_Problem requirements_
Give back every entry, copied exactly.

··········

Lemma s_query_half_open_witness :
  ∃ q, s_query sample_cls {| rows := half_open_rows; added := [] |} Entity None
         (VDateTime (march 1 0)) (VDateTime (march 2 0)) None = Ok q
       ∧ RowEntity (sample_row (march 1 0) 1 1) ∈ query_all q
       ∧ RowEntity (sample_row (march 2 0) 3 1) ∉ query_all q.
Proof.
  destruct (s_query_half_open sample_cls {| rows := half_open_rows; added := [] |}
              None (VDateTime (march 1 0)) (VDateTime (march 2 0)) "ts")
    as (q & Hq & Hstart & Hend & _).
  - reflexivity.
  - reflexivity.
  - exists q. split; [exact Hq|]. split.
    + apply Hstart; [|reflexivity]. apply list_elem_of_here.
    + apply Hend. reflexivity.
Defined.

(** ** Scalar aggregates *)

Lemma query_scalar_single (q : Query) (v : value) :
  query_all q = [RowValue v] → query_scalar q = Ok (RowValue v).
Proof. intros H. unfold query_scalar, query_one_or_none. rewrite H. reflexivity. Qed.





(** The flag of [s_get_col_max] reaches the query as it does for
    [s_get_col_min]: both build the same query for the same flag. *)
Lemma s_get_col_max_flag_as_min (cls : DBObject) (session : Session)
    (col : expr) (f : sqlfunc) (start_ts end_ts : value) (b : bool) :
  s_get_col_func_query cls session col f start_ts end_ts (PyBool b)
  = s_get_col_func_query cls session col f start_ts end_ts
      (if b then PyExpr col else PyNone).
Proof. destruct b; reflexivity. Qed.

··········

_Result of the exercise_
Lemma s_query_half_open_witness :
  ∃ q, s_query sample_cls {| rows := half_open_rows; added := [] |} Entity None
         (VDateTime (march 1 0)) (VDateTime (march 2 0)) None = Ok q
       ∧ RowEntity (sample_row (march 1 0) 1 1) ∈ query_all q
       ∧ RowEntity (sample_row (march 2 0) 3 1) ∉ query_all q.
Proof.
  destruct (s_query_half_open sample_cls {| rows := half_open_rows; added := [] |}
              None (VDateTime (march 1 0)) (VDateTime (march 2 0)) "ts")
    as (q & Hq & Hstart & Hend & _).
  - reflexivity.
  - reflexivity.
  - exists q. split; [exact Hq|]. split.
    + apply Hstart; [|reflexivity]. apply list_elem_of_here.
    + apply Hend. reflexivity.
Defined.

(** ** Scalar aggregates *)

Lemma query_scalar_single (q : Query) (v : value) :
  query_all q = [RowValue v] → query_scalar q = Ok (RowValue v).
Proof. intros H. unfold query_scalar, query_one_or_none. rewrite H. reflexivity. Qed.





(** The flag of [s_get_col_max] reaches the query as it does for
    [s_get_col_min]: both build the same query for the same flag. *)
Lemma s_get_col_max_flag_as_min (cls : DBObject) (session : Session)
    (col : expr) (f : sqlfunc) (start_ts end_ts : value) (b : bool) :
  s_get_col_func_query cls session col f start_ts end_ts (PyBool b)
  = s_get_col_func_query cls session col f start_ts end_ts
      (if b then PyExpr col else PyNone).
Proof. destruct b; reflexivity. Qed.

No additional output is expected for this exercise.